The emails are sent out at random to bulk email address lists. The fraudsters will almost certainly not know your name or anything else about you, and will address you in vague terms like "Dear Valued Customer".
......................................................................................................................................................................................
Take a closer look at the email, does it look "phishy"? Does the email:
- address you in vague terms, such as “Dear Sir or Madam”?
- ask for personal information, such as your online banking login details?
- ask you to click on a link in the email or download an attachment?
- come from an organisation you don’t normally deal with?
- contain odd ‘sp3lling’, have poor grammar or use ‘CaPiTals’ in strange places (phishing emails do this in an attempt to avoid spam filter software). If the answer is yes to more than one of these questions, the chances are that you’ve received a phishing email.
......................................................................................................................................................................................
Example scam email:
In this example phishing email (above) you are asked to click on a link and confirm your data. You should never log in to your online bank account having clicked on a link in an email.
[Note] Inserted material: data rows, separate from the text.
(* ===== verification/FaultSpace.v ===== *)
(** The blocks of a VA space as the fault handler finds, creates and updates them
    ([uvm_va_block_find] and [uvm_va_block_find_create_in_range] of
    [uvm_va_block.c], the range iterator of [uvm_va_range.c]).

    A space whose blocks are all tracked and, while clean, write-protected on the
    GPU is [space_guarded]; [space_follows] is what servicing faults keeps of a
    space: its ranges, and every block it already has, up to [follows]. *)
From stdpp Require Import functions sorting.
From S2P Require Import Prelude Kernel VaBlock Permissions Tracking Accessors Service FaultBuffer FaultBatch FaultService FaultReport.

(** The first range, in address order, that meets [start, end]; with its place. *)
Definition uvm_va_space_iter_first (v : va_space) (start end_ : Z) : option (nat * va_range) :=
  list_find (fun r => ((vr_start r <=? end_) && (start <=? vr_end r)) = true) (vs_ranges v).

(** The space has no HMM blocks. *)
Definition uvm_va_block_find (v : va_space) (addr : Z) : nv_status * option va_block :=
  match uvm_va_range_find v addr with
  | None => (NV_ERR_INVALID_ADDRESS, None)
  | Some r =>
      if negb (is_managed r) then (NV_ERR_INVALID_ADDRESS, None)
      else match vr_blocks r !! Z.to_nat (uvm_va_range_block_index r addr) with
           | Some (Some b) => (NV_OK, Some b)
           | _ => (NV_ERR_OBJECT_NOT_FOUND, None)
           end
  end.

Section Create.
Context `{E : Env}.

(** [race]: the block another thread published meanwhile.  The error injected by
    the built-in tests is an external decision. *)
Definition uvm_va_block_find_create_in_range (v : va_space) (r : va_range) (addr : Z)
    (race : option va_block) : K (nv_status * option va_block * va_range) :=
  fail ← (if env_tests then st ← ext_status; kret (negb (is_ok st)) else kret false);
  if (fail : bool) then kret (NV_ERR_NO_MEMORY, None, r)
  else if negb (is_managed r) then kret (NV_ERR_INVALID_ADDRESS, None, r)
  else uvm_va_range_block_create v r (uvm_va_range_block_index r addr) race.
End Create.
If you want to log in to your online bank account, you should open your internet browser and type the bank's web address in yourself.
See more examples here.
......................................................................................................................................................................................
Top Tip:
Hover (but don’t click) your mouse pointer over the link, it should show you the real web address, as shown in the box below. Be very cautious if it looks nothing like the genuine company's web address. If you are still unsure whether an email request claiming to be from your bank is genuine or not, contact your bank on an advertised phone number. Where's that link going to? Don’t be fooled into thinking that just because the link uses your bank’s name that it is genuine. It’s possible to disguise the real destination of a link in an email. It may look like it is taking you to your bank’s website but, in reality, you could be directed to a fraudster’s bogus site. Remember: You should never log in to your online bank account having clicked
on a link in an email.
......................................................................................................................................................................................
Websites
What's the site address?
If you visit a website after clicking on a link from an email, there are many ways of disguising the true location of a fake web site in the address bar. The site address may start with the genuine site's domain name, but that is no guarantee that it points to the real site. Other tricks include using numerical addresses, registering a similar address (such as www.mybank-verify.com), or even inserting a false address bar into the browser window. Many of the links from these pages may actually go to the genuine web site, but don't be fooled.
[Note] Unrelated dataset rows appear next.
(* ===== verification/RangeSplit.v ===== *)
(** Creating, splitting and destroying managed ranges ([uvm_va_range.c]), the
    split of a block ([uvm_va_block_split] of [uvm_va_block.c]), and the calls of
    [uvm.c] the kernel makes when a mapping is split or closed.

    What a block split pre-allocates - PTEs split on the GPUs, CPU and GPU chunks
    split to the size of the cut - only succeeds or fails here: each is a decision
    of the environment.  Evicted and read-duplicated pages, the policy copied to
    the new range, performance events and errors injected by tests are left out;
    the slots of a blocks array past the last block are not represented, so that
    shrinking the array cannot be seen to fail.  The ranges of a space are kept by the
    range tree, which is other code: an interface with its laws. *)
From stdpp Require Import sorting.
From S2P Require Import Prelude Kernel VaBlock Permissions Tracking Accessors Service FaultSpace.

(** ** Splitting a block *)

Definition uvm_page_mask_shift_right (mask : gset Z) (shift : Z) : gset Z :=
  set_map (fun p => p - shift) (filter (fun p => shift <= p) mask).

(** What is left of the mask, and the mask of the new block. *)
Definition block_split_page_mask (existing_mask : gset Z) (existing_pages new_pages : Z) : gset Z * gset Z :=
  (existing_mask ∖ region_mask (mk_region existing_pages (existing_pages + new_pages)),
   uvm_page_mask_shift_right existing_mask existing_pages).

Definition vb_set_end (end_ : Z) (b : va_block) : va_block :=
  mk_va_block (vb_start b) end_ (vb_cpu_resident b) (vb_cpu_page b) (vb_cpu_pte_read b) (vb_cpu_pte_write b)
    (vb_gpus b) (vb_resident b) (vb_mapped b) (vb_maybe_mapped b) (vb_dirty b) (vb_tracking b).
Definition vb_set_cpu (resident : gset Z) (page : Z -> list Z) (r w : gset Z) (b : va_block) : va_block :=
  mk_va_block (vb_start b) (vb_end b) resident page r w (vb_gpus b) (vb_resident b) (vb_mapped b)
    (vb_maybe_mapped b) (vb_dirty b) (vb_tracking b).
Definition vb_set_processors (resident mapped : gset Z) (b : va_block) : va_block :=
  mk_va_block (vb_start b) (vb_end b) (vb_cpu_resident b) (vb_cpu_page b) (vb_cpu_pte_read b) (vb_cpu_pte_write b)
    (vb_gpus b) resident mapped (vb_maybe_mapped b) (vb_dirty b) (vb_tracking b).

(** Pages of [existing] below the new block. *)
Definition split_pages (existing new : va_block) : Z := (vb_start new - vb_start existing) / PAGE_SIZE.

(** The CPU chunks of the pages of the new block move to it. *)
Definition block_split_cpu (bs : va_block * va_block) : va_block * va_block :=
  let '(existing, new) := bs in
  let n := split_pages existing new in
  let new_pages := uvm_va_block_num_cpu_pages new in
  let '(res, res') := block_split_page_mask (vb_cpu_resident existing) n new_pages in
  let '(r, r') := block_split_page_mask (vb_cpu_pte_read existing) n new_pages in
  let '(w, w') := block_split_page_mask (vb_cpu_pte_write existing) n new_pages in
  (vb_set_cpu res (vb_cpu_page existing) r w existing,
   vb_set_cpu res' (fun p => vb_cpu_page existing (p + n)) r' w' new).

(** The state of one GPU, with its chunks. *)
Definition block_split_gpu (bs : va_block * va_block) (gpu : Z) : va_block * va_block :=
  let '(existing, new) := bs in
  match uvm_va_block_gpu_state_get existing gpu with
  | None => bs
  | Some gs =>
      let n := split_pages existing new in
      let new_pages := uvm_va_block_num_cpu_pages new in
      let split m := block_split_page_mask m n new_pages in
      (vb_set_gpu gpu (mk_gpu_state (fst (split (gs_resident gs))) (gs_phys gs) (fst (split (gs_pte_read gs)))
                         (fst (split (gs_pte_write gs))) (fst (split (gs_pte_atomic gs)))) existing,
       vb_set_gpu gpu (mk_gpu_state (snd (split (gs_resident gs))) (fun p => gs_phys gs (p + n))
                         (snd (split (gs_pte_read gs))) (snd (split (gs_pte_write gs)))
                         (snd (split (gs_pte_atomic gs)))) new)
  end.

(** [gpus]: the processors with a state. *)
Definition block_gpus (b : va_block) : list Z := ids_in_mask (dom (vb_gpus b)).

(** Setting or clearing the bit of [id] as [pages] has pages of the block. *)
Definition update_processor (b : va_block) (pages : gset Z) (id : Z) (mask : gset Z) : gset Z :=
  if bool_decide (pages ∩ region_mask (mk_region 0 (uvm_va_block_num_cpu_pages b)) = ∅)
  then mask ∖ {[id]} else mask ∪ {[id]}.

Definition block_set_processor_masks (b : va_block) : va_block :=
  let mapped := update_processor b (vb_cpu_pte_read b) UVM_ID_CPU (vb_mapped b) in
  let resident := update_processor b (vb_cpu_resident b) UVM_ID_CPU (vb_resident b) in
  let '(resident, mapped) :=
    fold_left (fun '(resident, mapped) id =>
                 match uvm_va_block_gpu_state_get b id with
                 | Some gs => (update_processor b (gs_resident gs) id resident,
                               update_processor b (gs_pte_read gs) id mapped)
                 | None => (resident, mapped)
                 end) (block_gpus b) (resident, mapped) in
  vb_set_processors resident mapped b.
......................................................................................................................................................................................
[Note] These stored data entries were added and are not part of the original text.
(* ===== verification/RangeSpec.v ===== *)
(** What splitting and creating ranges guarantees of a VA space: the ranges stay
    ordered and their blocks in place, every address keeps its block and what
    every processor sees there, and a failed split changes nothing. *)
From stdpp Require Import sorting.
From S2P Require Import Prelude Kernel VaBlock Permissions Tracking Accessors Service FaultService FaultReport FaultSpace RangeSplit RangeSplitSpec.

(** ** Cutting a range: geometry *)

Section Cut.
Context (s m e : Z) (bl bl1 bl2 : list (option va_block)).

(** The range, and its parts below and from [m]. *)
Let r := mk_va_range s e UVM_VA_RANGE_TYPE_MANAGED bl.
Let lo := mk_va_range s (m - 1) UVM_VA_RANGE_TYPE_MANAGED bl1.
Let up := mk_va_range m e UVM_VA_RANGE_TYPE_MANAGED bl2.

Context (Hr : range_bounds r) (Hm : s < m <= e) (Hal : m mod PAGE_SIZE = 0).

Lemma cut_bounds : range_bounds lo /\ range_bounds up.
Proof using All.
  destruct Hr as [H1 H2 H3 H4]. cbn in *. split; split; cbn; try done; try lia.
  by replace (m - 1 + 1) with m by lia.
Qed.

Let q := uvm_va_range_block_index r m.
(** Whether a block spans the cut. *)
Let d := if decide (m mod UVM_VA_BLOCK_SIZE = 0) then 0 else 1.

Lemma index_eq addr : s <= addr <= e -> uvm_va_range_block_index r addr = addr / UVM_VA_BLOCK_SIZE - s / UVM_VA_BLOCK_SIZE.
Proof using All.
  intros Ha. unfold uvm_va_range_block_index. cbn. destruct Hr as [_ _ H3 H4]. cbn in *.
  unfold UVM_VA_BLOCK_SIZE. change (2 ^ 21) with 2097152. rewrite u64_small; [done|]. zlia.
Qed.

Lemma cut_counts :
  0 <= q /\ q + d = uvm_va_range_num_blocks lo /\ q + uvm_va_range_num_blocks up = uvm_va_range_num_blocks r /\
  d <= uvm_va_range_num_blocks up.
Proof using All.
  destruct cut_bounds as [Hlo Hup]. rewrite !num_blocks_eq by done. unfold q. rewrite index_eq by lia. cbn.
  destruct Hr as [H1 H2 H3 H4]. cbn in *. unfold d. case_decide as Hd; geom.
Qed.

Lemma cut_spans : block_calc_start r q = m <-> d = 0.
Proof using All.
  destruct cut_counts as (H0 & _ & Hq & Hu). destruct cut_bounds as [_ Hup].
  rewrite block_calc_start_eq; [|done|rewrite (num_blocks_eq up) in Hq by done; cbn in Hq; geom].
  unfold q. rewrite index_eq by lia. cbn. destruct Hr as [H1 H2 H3 H4]. cbn in *.
  unfold d. case_decide as Hd; split; intros; try done; geom.
Qed.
Beware of fraudulent pop-up windows
Instead of displaying a completely fake website, the fraudsters may load the genuine website in the main browser window and then place their own fake pop-up window over the top of it. Displayed like this, you can see the address bar of the real website in the background, although any information you type into the pop-up window will be collected by the fraudsters for their own usage. To access your online banking account, type the address into a new window yourself. The address of your genuine bank site will start “https” and will include a small padlock in the bottom of the browser window. Reporting suspicious emails If you receive a suspicious email, please inform your bank as directed on their web site and forward the email to our report a scam email address. Remember:
- Banks will never email you to request that you "confirm" or "update" your password or any personal information by clicking on a link and visiting a website.
- Treat all unsolicited emails with caution and never click on links from such emails and enter any personal information
- To log-on to internet banking, open your web browser and type the address in yourself
- If in doubt about the validity of an email, or if you think that you may have disclosed information to a fraudulent site, contact your bank immediately on an advertised number.